(Stored items from a collection)

━━━━━━

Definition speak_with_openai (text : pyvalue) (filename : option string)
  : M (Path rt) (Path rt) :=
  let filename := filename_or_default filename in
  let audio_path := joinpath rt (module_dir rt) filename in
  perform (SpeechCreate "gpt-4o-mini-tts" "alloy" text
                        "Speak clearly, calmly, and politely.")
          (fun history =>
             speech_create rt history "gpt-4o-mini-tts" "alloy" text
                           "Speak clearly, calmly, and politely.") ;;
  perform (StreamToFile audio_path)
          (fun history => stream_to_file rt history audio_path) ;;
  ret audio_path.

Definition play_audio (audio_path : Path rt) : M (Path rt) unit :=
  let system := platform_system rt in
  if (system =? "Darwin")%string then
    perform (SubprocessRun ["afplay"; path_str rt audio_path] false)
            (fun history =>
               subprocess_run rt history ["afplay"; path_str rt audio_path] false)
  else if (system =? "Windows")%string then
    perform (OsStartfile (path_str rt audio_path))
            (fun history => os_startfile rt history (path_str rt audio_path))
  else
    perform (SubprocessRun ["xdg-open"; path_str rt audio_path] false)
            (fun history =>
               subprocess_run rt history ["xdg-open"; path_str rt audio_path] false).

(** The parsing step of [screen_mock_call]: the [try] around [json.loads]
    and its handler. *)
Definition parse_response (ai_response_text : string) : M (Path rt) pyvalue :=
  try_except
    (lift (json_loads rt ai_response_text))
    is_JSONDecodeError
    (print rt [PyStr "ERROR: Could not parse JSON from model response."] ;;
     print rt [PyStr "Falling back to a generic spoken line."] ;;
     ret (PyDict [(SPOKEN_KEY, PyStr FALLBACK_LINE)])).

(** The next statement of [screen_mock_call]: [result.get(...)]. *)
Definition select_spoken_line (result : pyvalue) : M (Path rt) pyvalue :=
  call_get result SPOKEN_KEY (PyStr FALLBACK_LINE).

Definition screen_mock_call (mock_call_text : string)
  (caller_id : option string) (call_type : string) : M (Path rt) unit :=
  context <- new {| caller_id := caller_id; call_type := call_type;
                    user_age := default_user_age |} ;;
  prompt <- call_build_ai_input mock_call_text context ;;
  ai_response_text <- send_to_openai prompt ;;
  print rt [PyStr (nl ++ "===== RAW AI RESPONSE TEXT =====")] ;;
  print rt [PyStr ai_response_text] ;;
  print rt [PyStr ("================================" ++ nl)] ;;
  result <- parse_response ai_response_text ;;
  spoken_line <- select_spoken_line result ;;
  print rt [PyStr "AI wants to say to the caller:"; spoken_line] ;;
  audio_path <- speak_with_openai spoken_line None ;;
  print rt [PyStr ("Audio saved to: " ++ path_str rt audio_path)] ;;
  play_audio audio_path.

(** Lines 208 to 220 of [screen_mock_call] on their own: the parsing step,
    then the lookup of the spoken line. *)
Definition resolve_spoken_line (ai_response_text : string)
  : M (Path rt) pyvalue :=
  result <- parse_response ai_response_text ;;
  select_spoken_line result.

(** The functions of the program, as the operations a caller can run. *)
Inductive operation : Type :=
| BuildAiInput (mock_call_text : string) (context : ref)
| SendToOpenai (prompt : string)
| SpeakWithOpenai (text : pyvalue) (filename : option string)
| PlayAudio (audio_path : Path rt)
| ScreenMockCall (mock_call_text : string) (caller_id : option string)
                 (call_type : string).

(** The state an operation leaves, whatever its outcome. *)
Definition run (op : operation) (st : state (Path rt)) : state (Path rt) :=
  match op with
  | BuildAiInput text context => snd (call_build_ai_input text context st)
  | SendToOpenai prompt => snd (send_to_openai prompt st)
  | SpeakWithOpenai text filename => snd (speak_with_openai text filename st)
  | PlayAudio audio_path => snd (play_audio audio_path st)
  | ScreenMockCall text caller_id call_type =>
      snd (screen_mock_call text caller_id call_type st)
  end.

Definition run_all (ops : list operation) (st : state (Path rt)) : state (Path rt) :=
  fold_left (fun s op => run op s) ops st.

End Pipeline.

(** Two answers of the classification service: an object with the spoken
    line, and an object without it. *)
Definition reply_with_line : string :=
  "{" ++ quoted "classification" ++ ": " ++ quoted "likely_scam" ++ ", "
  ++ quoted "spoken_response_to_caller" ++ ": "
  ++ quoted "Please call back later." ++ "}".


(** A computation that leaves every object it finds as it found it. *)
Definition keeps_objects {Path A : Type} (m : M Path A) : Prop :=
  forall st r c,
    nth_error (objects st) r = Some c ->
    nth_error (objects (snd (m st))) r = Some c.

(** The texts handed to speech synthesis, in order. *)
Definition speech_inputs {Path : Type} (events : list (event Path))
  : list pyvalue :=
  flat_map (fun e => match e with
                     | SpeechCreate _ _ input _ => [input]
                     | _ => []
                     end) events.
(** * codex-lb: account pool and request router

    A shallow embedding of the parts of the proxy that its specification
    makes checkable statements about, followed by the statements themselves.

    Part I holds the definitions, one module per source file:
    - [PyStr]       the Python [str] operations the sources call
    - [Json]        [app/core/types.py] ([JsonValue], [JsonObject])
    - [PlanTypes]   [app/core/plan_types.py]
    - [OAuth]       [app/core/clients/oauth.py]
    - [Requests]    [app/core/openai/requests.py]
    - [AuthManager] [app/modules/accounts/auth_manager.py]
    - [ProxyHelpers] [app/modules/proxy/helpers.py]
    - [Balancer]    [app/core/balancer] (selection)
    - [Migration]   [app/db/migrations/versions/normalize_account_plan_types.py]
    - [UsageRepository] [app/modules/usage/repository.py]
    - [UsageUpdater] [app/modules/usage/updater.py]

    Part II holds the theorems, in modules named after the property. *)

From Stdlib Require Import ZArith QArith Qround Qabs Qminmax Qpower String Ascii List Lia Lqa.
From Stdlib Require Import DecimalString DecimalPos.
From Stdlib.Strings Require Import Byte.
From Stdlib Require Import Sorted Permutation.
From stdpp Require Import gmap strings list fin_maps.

━━━━━━

(What the exercise asks): One stretch of the lines above is wanted, from the line that contains "ret audio_path." through the line that contains "and its handler. *)". Output it exactly.

(Result below):
  ret audio_path.

Definition play_audio (audio_path : Path rt) : M (Path rt) unit :=
  let system := platform_system rt in
  if (system =? "Darwin")%string then
    perform (SubprocessRun ["afplay"; path_str rt audio_path] false)
            (fun history =>
               subprocess_run rt history ["afplay"; path_str rt audio_path] false)
  else if (system =? "Windows")%string then
    perform (OsStartfile (path_str rt audio_path))
            (fun history => os_startfile rt history (path_str rt audio_path))
  else
    perform (SubprocessRun ["xdg-open"; path_str rt audio_path] false)
            (fun history =>
               subprocess_run rt history ["xdg-open"; path_str rt audio_path] false).

(** The parsing step of [screen_mock_call]: the [try] around [json.loads]
    and its handler. *)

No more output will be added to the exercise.